Suddenly, grocery stores were overwhelmed - and so were we. We needed something to distract us.

The city of Phoenix does allow residents to keep chickens, as long as their enclosure is at least 80 feet away from any homes - check - and prevents them from wandering onto someone else’s property - check.

The city ordinance also says, quote, “No male poultry shall be kept within the city limits except such male poultry as are incapable of making vocal noises which disturb the peace, comfort or health of any person.” 

In other words, no roosters — check. 

So, my partner built a coop. And in mid-September, I walked out of Gordon’s Feed and Seed in south Phoenix with a box full of cheeping chicks. 2020 was instantly better. 

“I love it. I love that story, because people are underestimating birds, and also, they are underestimating chickens," says Dr. Margit Gabriele Muller, executive director of the Abu Dhabi Falcon Hospital. Sometimes you have to cross an ocean to find someone who can appreciate your interests. "Chickens can make fantastic pets, and they can really get very affectionate with people.
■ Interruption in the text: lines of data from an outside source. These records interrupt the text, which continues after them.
(** * Korean Classroom VR: the chat and NPC-manager logic

    A shallow embedding of [src/js/ai-chat.js] (class [AIChat], smart
    response mode), of the WebLLM variant of the same class and of the
    [NPCManager] class, with the properties of the response selection,
    the conversation history, the voice selection and the manager.

    JavaScript strings are sequences of UTF-16 code units; objects used
    as tables are finite maps whose reads also see the members that every
    object inherits from [Object.prototype]; methods that read and write
    the fields of [this] and of the browser are functions in a state and
    exception monad over the record of those fields. *)

From Stdlib Require Import NArith List String Ascii Bool Lia.
From stdpp Require Import base option list gmap.

Import ListNotations.
Local Open Scope N_scope.
Local Open Scope list_scope.

(** ** Strings *)

(** A JavaScript string: its UTF-16 code units. *)
Definition jsstring : Type := list N.

(** Source text is UTF-8; [Utf8.decode] turns the bytes of a literal into
    the code units the JavaScript engine holds for it (a code point above
    [0xFFFF] becomes a surrogate pair). *)
Module Utf8.

Definition cont (b : N) : N := N.land b 63.

Definition units (cp : N) : list N :=
    if cp <? 65536 then [cp]
    else let v := cp - 65536 in
         [55296 + N.shiftr v 10; 56320 + N.land v 1023].

Fixpoint decode (bs : list N) : list N :=
    match bs with
    | [] => []
    | b :: r =>
        if b <? 128 then b :: decode r
        else if b <? 224 then
          match r with
          | b1 :: r1 => units (N.shiftl (N.land b 31) 6 + cont b1) ++ decode r1
          | _ => [b]
          end
        else if b <? 240 then
          match r with
          | b1 :: b2 :: r2 =>
              units (N.shiftl (N.land b 15) 12 + N.shiftl (cont b1) 6 + cont b2)
                ++ decode r2
          | _ => b :: decode r
          end
        else
          match r with
          | b1 :: b2 :: b3 :: r3 =>
              units (N.shiftl (N.land b 7) 18 + N.shiftl (cont b1) 12
                     + N.shiftl (cont b2) 6 + cont b3) ++ decode r3
          | _ => b :: decode r
          end
    end.
(** * super-rpc: a shallow embedding of the RPC core and its properties

    The development follows the two classes of the library:
    [ProxyObjectRegistry] (proxy-object-registry.ts) and [SuperRPC]
    (super-rpc.ts), over an explicit model of the JavaScript heap.

    - JavaScript objects live in a heap indexed by locations; a value is a
      primitive or a reference, so identity ([===]) is equality of values.
    - Every method is a state transformer in the monad [M]: it returns a
      value, throws a value, or stops because the recursion budget of the
      codec ran out or a wire object does not have the shape given by the
      message types.
    - What the library does not own is a parameter: the helper functions of
      rpc-descriptor-types.ts, the id generator, the registered user functions,
      and the synchronous answer of the channel (class [Env]). *)

From stdpp Require Import base option list gmap strings pretty.

Open Scope string_scope.

(** ** Values *)

Abbreviation loc := nat.

(** An [Error] object is observed only through its name and message, so it is
    kept as an immutable value. *)
Inductive value :=
| VUndef
| VNull
| VBool (b : bool)
| VNum (n : Z)
| VStr (s : string)
| VError (name message : string)
| VRef (l : loc).

#[global] Instance value_eq_dec : EqDecision value.
Proof. solve_decision. Defined.

(** JavaScript truthiness, as used by [if (x)], [!x] and [x || y]. *)
Definition truthy (v : value) : bool :=
  match v with
  | VUndef | VNull => false
  | VBool b => b
  | VNum n => negb (n =? 0)%Z
  | VStr s => negb (String.eqb s "")
  | VError _ _ | VRef _ => true
  end.

(** [x ?? y]. *)
Definition nullish (v : value) : bool :=
  match v with VUndef | VNull => true | _ => false end.

Definition coalesce (v w : value) : value := if nullish v then w else v.

(** The key of a [Map<string, _>]: a lookup with anything but a string finds
    nothing, because only strings are ever stored. *)
Definition key_of (v : value) : option string :=
  match v with VStr s => Some s | _ => None end.

Definition map_get {A} (m : gmap string A) (k : value) : option A :=
  key_of k ≫= (m !!.).

Definition map_has {A} (m : gmap string A) (k : value) : bool :=
  bool_decide (is_Some (map_get m k)).

Definition map_delete {A} (m : gmap string A) (k : value) : gmap string A :=
  match key_of k with Some s => delete s m | None => m end.

(** ** Descriptors (rpc-descriptor-types.ts)

    Modelled from the spec: the descriptor type declarations are not part of
    the sources; the fields below are the ones super-rpc.ts reads and writes.
    Descriptors are plain JavaScript objects that the code casts freely
    between [FunctionDescriptor], [PropertyDescriptor], [ObjectDescriptor]
    and [ClassDescriptor], so one record with optional fields carries them
    all. *)

Inductive FunctionReturnBehavior := Sync | Async | Void.

#[global] Instance FunctionReturnBehavior_eq_dec : EqDecision FunctionReturnBehavior.
Proof. solve_decision. Defined.

Inductive DescriptorType := TObject | TFunction | TClass.

#[global] Instance DescriptorType_eq_dec : EqDecision DescriptorType.
Proof. solve_decision. Defined.
(** Beyond U+0000..U+00FF the letter sum is no sum of character values:
    capital alpha then capital sigma gives 849 + 866, the sigma being
    final, while the two one-letter strings give 849 and 867; and the
    dotted capital I gives 9, the value of the [i] of its two-character
    lowercase. *)
Example sigma_and_dotted_I :
  Unicode.lower Unicode.sample_db [913; 931] = [945; 962] /\
  Unicode.calculate Unicode.sample_db [913; 931] = 1715 /\
  Unicode.calculate Unicode.sample_db [913] +
    Unicode.calculate Unicode.sample_db [931] = 1716 /\
  Unicode.calculate Unicode.sample_db [931; 913] = 1716 /\
  Unicode.lower Unicode.sample_db [304] = [105; 775] /\
  Unicode.calculate Unicode.sample_db [304] = 9.
Proof. repeat split; reflexivity. Qed.
(** * latebloom: a shallow embedding of [cfuncs.c] and [klookup.c]

    The kernel extension delays the PCIe bus enumeration loop of
    [IOPCIBridge::probeBus].  This development embeds

    - the symbol resolver of [klookup.c] ([FindSegment64], [SymbolLookup]),
    - the boot-args parser, the pattern scanner and the hook installer of
      [latebloom_start] in [cfuncs.c],
    - the hook code [latebloom_hook] (written in assembly in [cfuncs.c]),

    and proves properties of them.  Machine integers are [Z] with the
    wrap-around written out, memory is a function from addresses to bytes,
    C strings are lists of bytes, and the calls into the kernel ([printf],
    [IOSleep], [IOLog], ...) are recorded as a trace of events. *)

From Stdlib Require Import String Ascii ZArith List Bool Lia.
Import ListNotations.
Local Open Scope Z_scope.

(** ** Machine integers, bytes and memory *)

Definition wrap32 (x : Z) : Z := x mod 2 ^ 32.
Definition wrap64 (x : Z) : Z := x mod 2 ^ 64.

(** [movsx %eax,%rax]: the 32-bit value read as a signed number. *)
Definition sext32 (x : Z) : Z :=
  if wrap32 x <? 2 ^ 31 then wrap32 x else wrap32 x - 2 ^ 32.

(** A byte is a number in [0, 256); memory maps every address to a byte. *)
Definition byte := Z.
Definition mem := Z -> byte.

(** Little-endian loads (x86-64). *)
Definition load32 (m : mem) (a : Z) : Z :=
  m a + 2 ^ 8 * m (a + 1) + 2 ^ 16 * m (a + 2) + 2 ^ 24 * m (a + 3).

Definition load64 (m : mem) (a : Z) : Z :=
  load32 m a + 2 ^ 32 * load32 m (a + 4).

(** Stores: [store_bytes m a bs] writes [bs] at [a], [a+1], ... *)
Definition store8 (m : mem) (a : Z) (b : byte) : mem :=
  fun x => if x =? a then b else m x.

Fixpoint store_bytes (m : mem) (a : Z) (bs : list byte) : mem :=
  match bs with
  | [] => m
  | b :: bs' => store_bytes (store8 m a b) (a + 1) bs'
  end.

Definition le_bytes64 (v : Z) : list byte :=
  map (fun i => (wrap64 v / 2 ^ (8 * i)) mod 2 ^ 8) [0; 1; 2; 3; 4; 5; 6; 7].

Definition store64 (m : mem) (a : Z) (v : Z) : mem :=
  store_bytes m a (le_bytes64 v).

(** A memory whose first bytes (from address [base]) are [bs], zero elsewhere;
    used to build concrete images. *)
Definition mem_of_list (base : Z) (bs : list byte) : mem :=
  fun a => if (base <=? a) && (a <? base + Z.of_nat (length bs))
           then nth (Z.to_nat (a - base)) bs 0 else 0.

(** The bytes of a string literal (without the terminating NUL). *)
Definition str (s : string) : list byte :=
  map (fun c => Z.of_N (N_of_ascii c)) (list_ascii_of_string s).

(** [!strcmp((char * )a, s)] for a NUL-free [s]: the bytes of [s] are at [a]
    and a NUL follows them.  [strcmp] stops at the first difference, and the
    terminator of [s] is reached after [length s] bytes at the latest. *)
Fixpoint strcmp_eq (m : mem) (a : Z) (s : list byte) : bool :=
  match s with
  | [] => m a =? 0
  | c :: s' => (m a =? c) && strcmp_eq m (a + 1) s'
  end.

(** [!memcmp((void * )a, pat, sizeof pat)]. *)
Fixpoint memcmp_eq (m : mem) (a : Z) (pat : list byte) : bool :=
  match pat with
  | [] => true
  | b :: pat' => (m a =? b) && memcmp_eq m (a + 1) pat'
  end.

(** ** The trace of calls into the kernel *)

(** One constructor per message text of the sources. *)
Inductive message : Type :=
  | MsgVersionAbort      (* "OS major version == %d, aborting (HOOK NOT PLACED)." *)
  | MsgStarting          (* "Starting." *)
  | MsgSymbolFailed      (* "failed to locate '%s', aborting" *)
  | MsgBootArgs          (* "boot-args = %s" *)
  | MsgLatebloomZero     (* "latebloom=0, NOT INSTALLING HOOK" *)
  | MsgDebugSet          (* "lb_debug set to %ld" *)
  | MsgRangeSet          (* "lb_range set to %ld" *)
  | MsgDelay2Set         (* "lb_delay2 set to %ld" *)
  | MsgRange2Set         (* "lb_range2 set to %ld" *)
  | MsgLbloomZero        (* "lbloom=0, NOT INSTALLING HOOK" *)
  | MsgDefaultDelay      (* "latebloom boot-arg not set, Phase 1 using %lu ms default." *)
  | MsgPhase1Delay       (* "based on boot-args, Phase 1 using delay of %lu ms." *)
  | MsgPhase2Delay       (* "based on boot-args, Phase 2 using delay of %lu ms." *)
  | MsgNoPhase2Delay     (* "No Phase 2 delay specified, using Phase 1 delay of %lu ms." *)
  | MsgRangeTruncated    (* "lb_range larger than lb_sleep, truncating to %ld" *)
  | MsgPhase1Random      (* "Phase 1 delays will be random, between %lu and %lu ms." *)
  | MsgRange2Truncated   (* "lb_range2 larger than lb_delay2, truncating to %ld" *)
  | MsgPhase2Random      (* "Phase 2 delays will be random, between %lu and %lu ms." *)
  | MsgFirstTime         (* "Start - First time through, trying to place hook..." *)
  | MsgPatternNotFound   (* "Hook byte pattern not found, HOOK NOT PLACED." *)
  | MsgHookPlaced        (* "Hook placed successfully.  Count = %d :: %d,%d,%d,%d,%d" *)
  | MsgHookLoop          (* HookMessage: "PCI LOOP # %2ld %s delay %4ld ms (%08lx)" *)
  | MsgBadMagic          (* "Latebloom KLOOKUP: BAD MAGIC HEADER" *)
  | MsgNoLinkedit        (* "Latebloom KLOOKUP: __LINKEDIT NOT FOUND" *)
  | MsgNoSymtab          (* "Latebloom KLOOKUP: LC_SYMTAB NOT FOUND" *)
  | MsgSymbolNotFound.   (* "Latebloom KLOOKUP: SYMBOL '%s' NOT FOUND" *)

Inductive event : Type :=
  | Printf (msg : message) (args : list Z)
  | IOLog (msg : message)
  | IOSleep (ms : Z)
  | Unslide (addr : Z)                 (* vm_kernel_unslide_or_perm_external *)
  | CallBootArgs (fn : Z)              (* the call through the _PE_boot_args pointer *)
  | Cli
  | Sti
  | WriteCR0 (v : Z)
  | CdevswAdd (slot : Z)
  | DevfsMakeNode (dev : Z) (perm : Z).

Definition trace := list event.

(** ** Constants of [cfuncs.c] and [klookup.h] *)

Definition MILLISECONDS_PER_SECOND : Z := 1000.
Definition HOOK_WINDOW_SIZE : Z := 3144.
Definition MAX_ARG_DIGITS : nat := 4.
Definition DEFAULT_SLEEP : Z := 60.
Definition STARTING_DEVSW_SLOT : Z := -24.
Definition BIGSUR_XNU_MAJOR_VERSION : Z := 20.

(** ** The module variables of [cfuncs.c] *)

Record statics : Type := mkStatics {
  BootArgs : Z;
  lb_jump_address : Z;
  WhichPattern : Z;
  lb_PCI_counter : Z;
  ProbeAddress : Z;
  SleepValue : Z;          (* unsigned long *)
  lb_DebugLevel : Z;       (* long *)
  lb_RandRange : Z;        (* long *)
  CurrentThread : Z;
  lb_AltSleepValue : Z;    (* long, -1: no Phase 2 sleep specified *)
  lb_AltRandRange : Z;     (* long, -1: unset *)
  fBaseDev : Z;
  MajorDev : Z;
  fDeviceNode : Z
}.

(** The initializers of the source. *)
Definition initial_statics : statics :=
  {| BootArgs := 0; lb_jump_address := 0; WhichPattern := 0;
     lb_PCI_counter := 0; ProbeAddress := 0; SleepValue := 0;
     lb_DebugLevel := 0; lb_RandRange := 0; CurrentThread := 0;
     lb_AltSleepValue := -1; lb_AltRandRange := -1;
     fBaseDev := 0; MajorDev := 0; fDeviceNode := 0 |}.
I mean, just imagine, a chicken is able to recognize 100 human faces. They know exactly that you are you, and your partner is your partner.”

Muller is also the author of the award-winning book "Your Pet, Your Pill: 101 Inspirational Stories About How Pets Can Lead You to a Happy, Healthy and Successful Life."

She says pets improve our physical and mental well-being, whether your pet is a falcon or a fish. 

“When you look at this fish, you are really into it. You are even improving your ability to process thoughts and to retain information. Even, you are increasing your attention span, which is great, like, for people who are suffering from Alzheimer’s," Muller says.

During difficult times, having a colorful fish to look at or chickens to tend to can have a real impact on our bodies.

“When we are stressed out, our well-being is decreased. Our stress hormones go up. But when you play with your pet and you cuddle your pet, your stress hormones are going down," Muller says. "That’s science. That’s proven science.” 

And there’s something else your pets can give you that a partner or kid can’t always guarantee. 

Dr. Lori Kogan is a Colorado State University psychologist who studies human-animal interactions — and the special relationships they develop.

“They kind of love us no matter what, right?" Kogan says. "And so, if we’re in sweats all day long or we didn’t wash our hair, they don’t care.”

Her point is that a pet’s love is reliable, even when not much else is. Your dog will always go for a walk with you. Your cat will almost always purr for chin scritches. And your chickens will always want what you have.

And those little things can go a long way toward centering you. 

“They’re, like, not worried about what’s going to happen tomorrow or is the vaccine coming to town," Kogan says. "They’re just concerned with that present moment, and they help bring us back to that place. It’s just, it’s a lightness of being that I think sometimes is hard to get from other areas of our lives, and especially right now.” 

Caring for chickens is a lot like caring for yourself. Fresh air, staying hydrated and a healthy diet are key.

The Supreme Coop justices enjoy their usual chicken feed throughout the day. But we also let them roam around the yard — hence the shredded garden I alluded to before — and treat them to vegetable scraps from neighbors, left in brown bags at our door. 

They're not especially difficult to wrangle. They don’t like to feel left out, that’s the key. If someone finds something tasty, like the heart of a pepper still bedazzled with seeds, everyone wants a piece. 

I never expected to be ending this year reflecting on chicken-care. But here we are. 

This year could have been a lot worse, I think. But Sandra, Ruth  and the rest — they were healing in a really unexpected way.